An intentional disregard or plain indifference to the required standards suffices to demonstrate a willful act. One cannot be aware of the existence of regulatory standards, have the means to review and learn them, consciously fail to do so and then use lack of knowledge as an excuse. To willfully turn one’s head to knowledge and to understanding the requirements of the law after being exposed to a similar citation in the past is tantamount to a conscious act, a conscious disregard, which would meet the definition of a willful act. One’s act of avoiding knowledge or completely disregarding it might also be labeled as an intentional and voluntary act. Arguably, some form of indifference, in and of itself, without more, may not rise to the level of a willful act. However, we need not reach that question since the type of indifference herein indeed rises to the level of a willful act or conscious disregard of the existence of the standards and is much more than just a misunderstanding or a mere negligent or careless act. The policy of the law does not provide a shield to one who is consciously aware of a regulatory scheme but intentionally disregards or chooses to disavail himself of, or avoid, such knowledge or requirements. To do otherwise would defeat the intent and goals of the regulatory scheme.
Because we find this evidence alone sufficient to support a finding of willfulness, we need not determine whether the circuit court erred in its application of the willful standard or interpretation of the other evidence as suggested by Burriss.
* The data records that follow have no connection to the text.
Definition ParseDuration (s : string) : option Z :=
  let '(neg, s) :=
    match s with
    | String c rest => if decide (c = "-"%char) then (true, rest) else if decide (c = "+"%char) then (false, rest) else (false, s)
    | EmptyString => (false, s)
    end in
  if decide (s = "0") then Some 0
  else if decide (s = "") then None
  else
    d ← duration_terms (String.length s) 0 s;
    if (neg : bool) then Some (wrap_i64 (- d))
    else if decide (d > 2 ^ 63 - 1) then None else Some d.

(** ** Duration.UnmarshalJSON *)

(** A JSON value, as [json.Unmarshal] into a string tells it: null leaves the
    string empty. *)
Inductive json_value : Type :=
| JsonString (text : string)
| JsonNull
| JsonOther.

(** None is the error that [LoadConfig] reports as an invalid configuration. *)
Definition UnmarshalJSON (data : json_value) : option Z :=
  match data with
  | JsonString text => ParseDuration text
  | JsonNull => ParseDuration ""
  | JsonOther => None
  end.

Example ParseDuration_examples :
  ParseDuration "10s" = Some 10000000000 ∧ ParseDuration "1h30m" = Some 5400000000000 ∧
  ParseDuration "1.5s" = Some 1500000000 ∧ ParseDuration "-0.5ms" = Some (-500000) ∧ ParseDuration "0" = Some 0 ∧
  ParseDuration ".5s" = Some 500000000 ∧ ParseDuration "2562047h47m16.854775807s" = Some (2 ^ 63 - 1) ∧
  ParseDuration "10" = None ∧ ParseDuration "s" = None ∧ ParseDuration "." = None ∧ ParseDuration "1 s" = None ∧
  ParseDuration "9223372036854775808ns" = None ∧ ParseDuration "-9223372036854775808ns" = Some (- 2 ^ 63) ∧
  UnmarshalJSON JsonNull = None.
Proof. vm_compute. split_and!; reflexivity. Qed.

(** ** Lemmas *)

(** The decimal text of [n] reads as [n], up to where no digit follows. *)
Lemma leadingInt_format_digits fuel n acc a0 :
  0 ≤ n < 10 ^ Z.of_nat fuel → 0 ≤ a0 →
  ∃ k, 0 ≤ k ∧ (a0 * 10 ^ k + n ≤ 2 ^ 63 →
    leadingInt a0 (format_digits fuel n acc) = leadingInt (a0 * 10 ^ k + n) acc).
Proof.
  revert n acc. induction fuel as [|fuel IH]; intros n acc Hn Ha.
  { exists 0. change (10 ^ Z.of_nat 0) with 1 in Hn. assert (n = 0) as -> by lia.
    split; [lia|]. intros _. simpl. f_equal. lia. }
  assert (0 ≤ n / 10 < 10 ^ Z.of_nat fuel) as Hq.
  { rewrite Nat2Z.inj_succ, Z.pow_succ_r in Hn by lia.
    split; [apply Z.div_pos; lia|apply Z.div_lt_upper_bound; lia]. }
  assert (0 ≤ n mod 10 < 10) by (apply Z.mod_pos_bound; lia).
  pose proof (Z.div_mod n 10 ltac:(lia)) as Hdm.
  assert (∀ x, 0 ≤ x → x * 10 + n mod 10 ≤ 2 ^ 63 →
    leadingInt x (String (digit_char (n mod 10)) acc) = leadingInt (x * 10 + n mod 10) acc) as Hstep.
  { intros x Hx Hle. cbn [leadingInt]. rewrite digit_value_char by done.
    change (2 ^ 63 / 10) with 922337203685477580. rewrite decide_False by lia. by rewrite decide_False by lia. }
  cbn [format_digits]. destruct (decide (n / 10 = 0)) as [H0|H0].
  - exists 1. split; [lia|]. rewrite Z.pow_1_r. intros Hle. rewrite Hstep by lia. f_equal. lia.
  - destruct (IH (n / 10) (String (digit_char (n mod 10)) acc) Hq Ha) as (k & Hk & Heq).
    exists (k + 1). split; [lia|]. rewrite Z.pow_add_r, Z.pow_1_r by lia. intros Hle.
    assert (0 ≤ a0 * 10 ^ k) by (apply Z.mul_nonneg_nonneg; [done|apply Z.pow_nonneg; lia]).
    rewrite Heq by lia. rewrite Hstep by lia. f_equal. lia.
Qed.

Lemma format_digits_app fuel n acc rest : format_digits fuel n acc +:+ rest = format_digits fuel n (acc +:+ rest).
Proof.
  revert n acc. induction fuel as [|fuel IH]; intros n acc; [done|]. cbn [format_digits].
  destruct (decide _); [done|]. by rewrite IH.
Qed.

Lemma leadingInt_format n rest :
  0 ≤ n ≤ 2 ^ 63 → match rest with String a _ => digit_value a = None | EmptyString => True end →
  leadingInt 0 (format_uint n +:+ rest) = Some (n, rest).
Proof.
  intros Hn Hrest. unfold format_uint. rewrite format_digits_app.
  destruct (leadingInt_format_digits 20 n ("" +:+ rest) 0) as (k & _ & Heq); [|done|].
  { split; [lia|]. assert (2 ^ 63 < 10 ^ Z.of_nat 20) by (vm_compute; reflexivity). lia. }
  rewrite Heq by lia. replace (0 * 10 ^ k + n) with n by lia. change ("" +:+ rest) with rest.
  destruct rest as [|a rest]; [done|]. cbn [leadingInt]. by rewrite Hrest.
Qed.

(** It starts with a digit. *)
Lemma format_uint_digit n : 0 ≤ n → ∃ a rest, format_uint n = String a rest ∧ is_Some (digit_value a).
Proof.
  intros Hn. unfold format_uint.
  assert (∀ fuel n acc, 0 ≤ n → ∃ a rest, format_digits (S fuel) n acc = String a rest ∧ is_Some (digit_value a)) as Hd.
  { clear. induction fuel as [|fuel IH]; intros n acc Hn.
    - cbn [format_digits]. assert (0 ≤ n mod 10 < 10) by (apply Z.mod_pos_bound; lia).
      destruct (decide _); eexists _, _; (split; [reflexivity|]); by rewrite digit_value_char.
    - assert (0 ≤ n mod 10 < 10) by (apply Z.mod_pos_bound; lia).
      change (format_digits (S (S fuel)) n acc) with
        (if decide (n / 10 = 0) then String (digit_char (n mod 10)) acc
         else format_digits (S fuel) (n / 10) (String (digit_char (n mod 10)) acc)).
      destruct (decide _); [eexists _, _; (split; [reflexivity|]); by rewrite digit_value_char|].
      apply IH. apply Z.div_pos; lia. }
  by apply Hd.
Qed.

(** A unit's text reads back up to the next term. *)
Lemma leadingUnit_unit u unit rest :
  unit_of u = Some unit →
  match rest with String a _ => is_Some (digit_value a) | EmptyString => True end →
  leadingUnit (u +:+ rest) = (u, rest) ∧ u ≠ "" ∧ 0 < unit ≤ 3600 * 1000000000 ∧
  match u with String a _ => digit_value a = None ∧ a ≠ "."%char | EmptyString => False end.
Proof.
  intros Hu Hrest.
  assert (leadingUnit rest = ("", rest)) as Hend.
  { destruct rest as [|a rest]; [done|]. cbn [leadingUnit]. by rewrite decide_True by auto. }
  assert (u ∈ fst <$> unitMap ∧ unit ∈ snd <$> unitMap) as [Hin Hun].
  { unfold unit_of in Hu. destruct (list_find _ unitMap) as [[i [u' unit']]|] eqn:Hf; [|done].
    simpl in Hu. injection Hu as <-. apply list_find_Some in Hf as (Hi & Hu' & _). simpl in Hu'. subst u'.
    split; apply list_elem_of_fmap; (exists (u, unit')); (split; [done|]); by eapply list_elem_of_lookup_2. }
  split; [|split; [|split]].
  - cbn in Hin. repeat (apply elem_of_cons in Hin as [->|Hin];
      [cbn; rewrite ?Hend; reflexivity|]). by apply elem_of_nil in Hin.
  - intros ->. vm_compute in Hu. discriminate.
  - cbn in Hun. repeat (apply elem_of_cons in Hun as [->|Hun]; [lia|]). by apply elem_of_nil in Hun.
  - cbn in Hin. repeat (apply elem_of_cons in Hin as [->|Hin]; [vm_compute; split; [reflexivity|discriminate]|]).
    by apply elem_of_nil in Hin.
Qed.

(** ** Durations written as numbers and units *)

Definition term_text (t : Z * string) : string := format_uint t.1 +:+ t.2.

Definition duration_text (l : list (Z * string)) : string := foldr (λ t s, term_text t +:+ s) "" l.

Definition term_value (t : Z * string) : Z := t.1 * default 0 (unit_of t.2).

Definition duration_value (l : list (Z * string)) : Z := foldr (λ t n, term_value t + n) 0 l.

(** A number of a known unit, which fits a duration by itself. *)
Definition term_ok (t : Z * string) : Prop := 0 ≤ t.1 ∧ is_Some (unit_of t.2) ∧ term_value t < 2 ^ 63.

Lemma duration_text_starts l :
  Forall term_ok l → match duration_text l with String a _ => is_Some (digit_value a) | EmptyString => l = [] end.
Proof.
  intros Hl. destruct Hl as [|[n u] l (Hn & _ & _) _]; [done|].
  destruct (format_uint_digit n Hn) as (a & rest & Ha & Hd). cbn [duration_text foldr term_text fst].
  unfold term_text. cbn [fst snd]. by rewrite Ha.
Qed.

Lemma length_append s1 s2 : String.length (s1 +:+ s2) = (String.length s1 + String.length s2)%nat.
Proof. induction s1 as [|a s1 IH]; [done|]. simpl. by rewrite IH. Qed.

Lemma duration_term_text t rest :
  term_ok t → match rest with String a _ => is_Some (digit_value a) | EmptyString => True end →
  duration_term (term_text t +:+ rest) = Some (term_value t, rest) ∧ 0 ≤ term_value t ∧ (2 ≤ String.length (term_text t))%nat.
Proof.
  destruct t as [n u]. intros (Hn & [unit Hu] & Hv) Hrest. unfold term_text, term_value in *. cbn [fst snd] in *.
  rewrite Hu in *. cbn [from_option id] in *.
  destruct (leadingUnit_unit u unit rest Hu Hrest) as (Hlu & Hne & Hunit & Hfirst).
  destruct (format_uint_digit n Hn) as (a & tl & Ha & Hd).
  assert (0 ≤ n * unit) by (apply Z.mul_nonneg_nonneg; lia).
  assert (n ≤ n * unit) by nia.
  assert (n ≤ 2 ^ 63 / unit) as Hdiv by (apply Z.div_le_lower_bound; lia).
  split; [|split; [done|]].
  2:{ rewrite length_append, Ha. destruct u; [done|]. simpl. lia. }
  rewrite string_app_assoc. unfold duration_term. rewrite Ha at 1. cbn [String.append].
  rewrite (decide_False (P := ¬ _)) by tauto.
  rewrite leadingInt_format; [|lia|by destruct u; [done|]; destruct Hfirst]. cbn [mbind option_bind].
  assert (slen (u +:+ rest) ≠ slen (format_uint n +:+ (u +:+ rest))) as Hpre.
  { unfold slen. rewrite (length_append (format_uint n)), Ha. simpl. lia. }
  rewrite (bool_decide_eq_false_2 _ Hpre). cbn [negb orb].
  assert (match u +:+ rest with
          | EmptyString => (0, f64_one, u +:+ rest, false)
          | String dot rest0 =>
              if decide (dot = "."%char)
              then let '(f, scale, s2) := leadingFraction 0 f64_one false rest0 in
                   (f, scale, s2, negb (bool_decide (slen s2 = slen rest0)))
              else (0, f64_one, u +:+ rest, false)
          end = (0, f64_one, u +:+ rest, false)) as ->.
  { destruct u as [|c u]; [done|]. destruct Hfirst as [_ Hdot]. cbn [String.append]. by rewrite decide_False. }
  cbv zeta. cbn [orb negb]. rewrite Hlu, decide_False by done. rewrite Hu. cbn [mbind option_bind].
  rewrite (decide_False (P := n > _)) by lia. rewrite (decide_False (P := 0 > 0)) by lia. cbn [mbind option_bind].
  rewrite decide_False by lia. do 2 f_equal. lia.
Qed.

Lemma duration_value_nonneg l : Forall term_ok l → 0 ≤ duration_value l.
Proof.
  induction 1 as [|t l Ht Hl IH]; [done|]. cbn [duration_value foldr]. unfold duration_value in IH.
  destruct (duration_term_text t "" Ht I) as (_ & ? & _). lia.
Qed.

Lemma duration_terms_text fuel d l :
  Forall term_ok l → (String.length (duration_text l) ≤ fuel)%nat → 0 ≤ d ≤ 2 ^ 63 →
  duration_terms fuel d (duration_text l) =
    if decide (d + duration_value l ≤ 2 ^ 63) then Some (d + duration_value l) else None.
Proof.
  intros Hl. revert fuel d. induction Hl as [|t l Ht Hl IH]; intros fuel d Hfuel Hd.
  { cbn [duration_text foldr duration_value]. rewrite decide_True by lia. destruct fuel; simpl; f_equal; lia. }
  pose proof (duration_value_nonneg l Hl) as Hpos.
  pose proof (duration_text_starts l Hl) as Hstart.
  change (duration_text (t :: l)) with (term_text t +:+ duration_text l) in *.
  change (duration_value (t :: l)) with (term_value t + duration_value l).
  destruct (duration_term_text t (duration_text l) Ht) as (Hterm & Hv & Hlen); [by destruct (duration_text l)|].
  rewrite length_append in Hfuel. destruct Ht as (_ & _ & Hmax). destruct fuel as [|fuel]; [lia|].
  destruct (term_text t +:+ duration_text l) as [|a s] eqn:Es.
  { apply (f_equal String.length) in Es. rewrite length_append in Es. simpl in Es. lia. }
  cbn [duration_terms]. rewrite Hterm. cbn [mbind option_bind].
  rewrite wrap_u64_id by (unfold is_u64; lia). destruct (decide (d + term_value t > 2 ^ 63)).
  - rewrite decide_False by lia. done.
  - rewrite IH by lia. destruct (decide (_ ≤ _)), (decide (_ ≤ _)); try lia; [f_equal; lia|done].
Qed.

(** ** Properties *)

(** A duration written as numbers with units, each of which fits,
    is read as their sum exactly when that is a duration, and is refused when
    it is not: no text of this form overflows into another value. With a minus
    sign it is the negation, down to the least duration. *)
Theorem UnmarshalJSON_exact l (Hl : Forall term_ok l) (Hne : l ≠ []) :
  let n := duration_value l in
  UnmarshalJSON (JsonString (duration_text l)) = (if decide (n < 2 ^ 63) then Some n else None) ∧
  UnmarshalJSON (JsonString (String "-" (duration_text l))) = (if decide (n ≤ 2 ^ 63) then Some (- n) else None).
Proof.
  cbv zeta. cbn [UnmarshalJSON].
  pose proof (duration_terms_text (String.length (duration_text l)) 0 l Hl (le_n _) ltac:(lia)) as Hterms.
  rewrite Z.add_0_l in Hterms. pose proof (duration_text_starts l Hl) as Hstart.
  assert (2 ≤ String.length (duration_text l))%nat as Hlen.
  { destruct Hl as [|t l Ht Hl]; [done|]. change (duration_text (t :: l)) with (term_text t +:+ duration_text l).
    destruct (duration_term_text t "" Ht I) as (_ & _ & ?). rewrite length_append. lia. }
  pose proof (duration_value_nonneg l Hl) as Hpos.
  assert (duration_text l ≠ "0" ∧ duration_text l ≠ "") as [H0 H1].
  { split; intros E; rewrite E in Hlen; simpl in Hlen; lia. }
  unfold ParseDuration. split.
  - destruct (duration_text l) as [|a s] eqn:Es; [done|].
    rewrite (decide_False (P := a = "-"%char)) by (intros ->; by destruct Hstart).
    rewrite (decide_False (P := a = "+"%char)) by (intros ->; by destruct Hstart).
    rewrite !decide_False by done. rewrite Hterms.
    destruct (decide (duration_value l ≤ 2 ^ 63)); cbn [mbind option_bind].
    + destruct (decide (_ > _)), (decide (_ < _)); (done || lia).
    + by rewrite decide_False by lia.
  - rewrite (decide_True (P := "-"%char = "-"%char)) by done. rewrite !decide_False by done. rewrite Hterms.
    destruct (decide (duration_value l ≤ 2 ^ 63)); cbn [mbind option_bind]; [|done].
    rewrite wrap_i64_id by (unfold is_i64; lia). done.
Qed.

Lemma UnmarshalJSON_exact_witness :
  duration_text [(1, "h"); (30, "m"); (500, micro_sign)] = "1h30m500" +:+ micro_sign ∧
  UnmarshalJSON (JsonString (duration_text [(1, "h"); (30, "m"); (500, micro_sign)])) = Some 5400000500000 ∧
  UnmarshalJSON (JsonString (duration_text [(2562047, "h"); (47, "m"); (17, "s")])) = None.
Proof.
  split; [reflexivity|]. split.
  - refine (proj1 (UnmarshalJSON_exact [(1, "h"); (30, "m"); (500, micro_sign)] _ _)); [|discriminate].
    repeat constructor; try (vm_compute; discriminate); by eexists.
  - refine (proj1 (UnmarshalJSON_exact [(2562047, "h"); (47, "m"); (17, "s")] _ _)); [|discriminate].
    repeat constructor; try (vm_compute; discriminate); by eexists.
Defined.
Accordingly, the circuit court’s order is
HUFF and PIEPER, JJ., and GOOLSBY, A.J., concur.
 The text of Section 71, 1-1926.651(k)(1) does not appear in the South Carolina Code of Regulations. Instead, subarticle 7 indicates South Carolina law incorporates the federal Occupational Safety and Health Act (OSHA) Regulation 29 C.F.R. §1926, with a few exceptions. S.C. Code Regs. ch.71, subart. 7 (1991). This is the case with many other South Carolina Occupational Safety and Health Regulations. See e.g. S.C. Code Regs. ch.71, subarts. 6 & 8 (1991).
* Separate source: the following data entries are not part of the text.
(** ** The hub *)

Definition hub_resyncReasonNames (r : ResyncReason) : option string :=
  match r with
  | ResyncCursorUnavailable => Some "cursor_unavailable"
  | ResyncSlowWatcher => Some "slow_watcher"
  | ResyncSnapshotWindowClosed => Some "snapshot_window_closed"
  | ResyncSourceStopped => Some "source_stopped"
  | ResyncSchemaChanged => Some "schema_changed"
  | ResyncReasonOther _ => None
  end.

(** [countingSend], before it sends the event. *)
Definition countingSend (event : Event) : list measurement :=
  match event with
  | Progress _ => [mkMeasurement "watchd.hub.progress" 1 ∅]
  | Resync reason =>
      match hub_resyncReasonNames reason with
      | Some name => [mkMeasurement "watchd.hub.resyncs" 1 (attrs [("reason", name)])]
      | None => []
      end
  | _ => []
  end.

(** The gauges of [newHubMetrics], and the commit time behind the oldest
    transaction's age, when it has one. *)
Definition hub_gauges (h : Hub) : list measurement * option Z :=
  ([mkMeasurement "watchd.hub.replay.occupancy" (zlen (h_ring h)) ∅;
    mkMeasurement "watchd.hub.replay.capacity" (h_maxReplay h) ∅;
    mkMeasurement "watchd.hub.watchers" (Z.of_nat (size (h_watchers h))) ∅],
   match h_ring h with
   | t :: _ => if decide (tx_commitTime t = 0) then None else Some (tx_commitTime t)
   | [] => None
   end).
(** ** The world a request runs in

    The [trades] directory is flat: a finite map from file name to content.
    A file is represented by what [json.load] makes of it: the decoded value,
    or [Corrupt] when decoding raises.  [json.dump] followed by [json.load]
    is the identity on decoded values.  The medium accepts every write.
    [os.path.join(TRADES_DIR, name)] addresses the entry [name]; this is exact
    when the identifier is a single path component, as the ones made by
    [uuid4] and the ones Flask routes as [<trade_id>] are. *)

Inductive unit_content : Type :=
| Parsed (v : json)
| Corrupt.

Record world : Type := World {
  files : gmap string unit_content;
  clock : nat;   (* readings of datetime.now() taken so far *)
  rng : nat      (* identifiers drawn from uuid4() so far *)
}.

(** Text produced by the Python runtime that the source does not determine. *)
Record runtime : Type := Runtime {
  isoformat : nat -> string;     (* datetime.now().isoformat(), n-th reading *)
  uuid4 : nat -> string;         (* str(uuid.uuid4()), n-th draw *)
  repr : json -> string;         (* str(v) of a decoded value, not a str *)
  exn_str : exn -> string;       (* str(e) *)
  legacy_get_json : bool         (* Flask < 2.1: get_json() is None, not 415,
                                    on a non-JSON content type *)
}.

(** ** State and exceptions *)

Definition M (A : Type) : Type := world -> res A * world.

Definition ret {A} (a : A) : M A := fun w => (Ok a, w).
Definition raise {A} (e : exn) : M A := fun w => (Raise e, w).
Definition bind {A B} (m : M A) (k : A -> M B) : M B :=
  fun w => match m w with
           | (Ok a, w') => k a w'
           | (Raise e, w') => (Raise e, w')
           end.
Definition lift {A} (r : res A) : M A := fun w => (r, w).

Declare Scope py_scope.
Delimit Scope py_scope with py.
Notation "x <- m ;; k" := (bind m (fun x => k))
  (at level 100, m at next level, right associativity) : py_scope.

(** [for x in l] collecting the [x] that pass a test which may raise. *)
Fixpoint filterM {A} (p : A -> res bool) (l : list A) : res (list A) :=
  match l with
  | [] => Ok []
  | x :: l' =>
      match p x with
      | Raise e => Raise e
      | Ok b =>
          match filterM p l' with
          | Raise e => Raise e
          | Ok r => Ok (if b then x :: r else r)
          end
      end
  end.

(** [for x in l: out.append(f(x))], stopping at the first exception. *)
Fixpoint mapM {A B} (f : A -> res B) (l : list A) : res (list B) :=
  match l with
  | [] => Ok []
  | x :: l' =>
      match f x with
      | Raise e => Raise e
      | Ok y =>
          match mapM f l' with
          | Raise e => Raise e
          | Ok r => Ok (y :: r)
          end
      end
  end.

(** [f"{trade_id}"]. *)
Definition py_str (rt : runtime) (v : json) : string :=
  match v with
  | JStr s => s
  | _ => repr rt v
  end.

(** [f"{trade_id}.json"], the name of a record's file. *)
Definition unit_name (trade_id : string) : string := trade_id +:+ ".json".

(** ** Runtime services *)

Section Services.
Context (rt : runtime).

(** [datetime.now().isoformat()] *)
Definition now : M string :=
  fun w => (Ok (isoformat rt (clock w)),
            World (files w) (S (clock w)) (rng w)).

(** [str(uuid.uuid4())] *)
Definition new_uuid : M string :=
  fun w => (Ok (uuid4 rt (rng w)),
            World (files w) (clock w) (S (rng w))).
(** Property X22.  The two guards of the local [set] trap: a key that the
    local state neither has nor inherits is rejected with "cannot create new
    key after initialization" and the world is as before; a value whose type
    differs from the type of a defined stored value is rejected with the
    type error, and neither the Reactors nor the timers change. *)
Theorem local_set_rejects (r : nat) (that : reactor) (target : container)
    (key : string) (v : value) (w : world) :
  reactors w !! r = Some that ->
  _data that = Some target ->
  (has_property (mem w) target key = false ->
   local_set r key v w = (Throw (new_key_error key), w)) /\
  (get_property (mem w) target key <> VUndefined ->
   typeof (get_property (mem w) target key) <> typeof v ->
   result (local_set r key v) w
     = Throw (type_error key (typeof (get_property (mem w) target key)) (typeof v)) /\
   reactors (exec (local_set r key v) w) = reactors w /\
   timers (br (exec (local_set r key v) w)) = timers (br w)).
Proof.
  intros Hr Hd. unfold result, exec. rewrite (local_set_eq _ _ _ _ _ _ Hr Hd). cbv zeta.
  split.
  - intros ->. reflexivity.
  - intros Hdef Hty. rewrite (get_property_defined _ _ _ Hdef). change (negb true) with false. cbv iota.
    apply String.eqb_neq in Hty. rewrite (strict_neq_undefined _ Hdef), Hty. simpl.
    by destruct (truthy_arg _).
Qed.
 We decide this case without oral argument pursuant to Rule 215, SCACR.
 Burris is a family-owned business with Tommy Burriss as project manager and his wife, Christine Burriss, as president.
 In addition to citing an employer for a violation, the Department can classify the violation as: repeat, serious, or willful. S.C. Code Ann. §41-15-320 (Supp. 2006). Additional penalties are applied if any of these heightened classifications are used. Id.
 This court notes Act 387, effective July 1, 2006, has since modified S.C. Code Ann. §1-23-380 and certain appellate procedures. However, we review Burriss’ claim pursuant to S.C. Code Ann. §1-23-380(A)(6) (2005) rather than S.C. Code Ann. §1-23-380(A)(5) (Supp. 2007) due to the fact the case arose under the prior appellate procedure. Regardless, as applied to this case, the only difference between the two statutes is the numbering of the statutory provisions.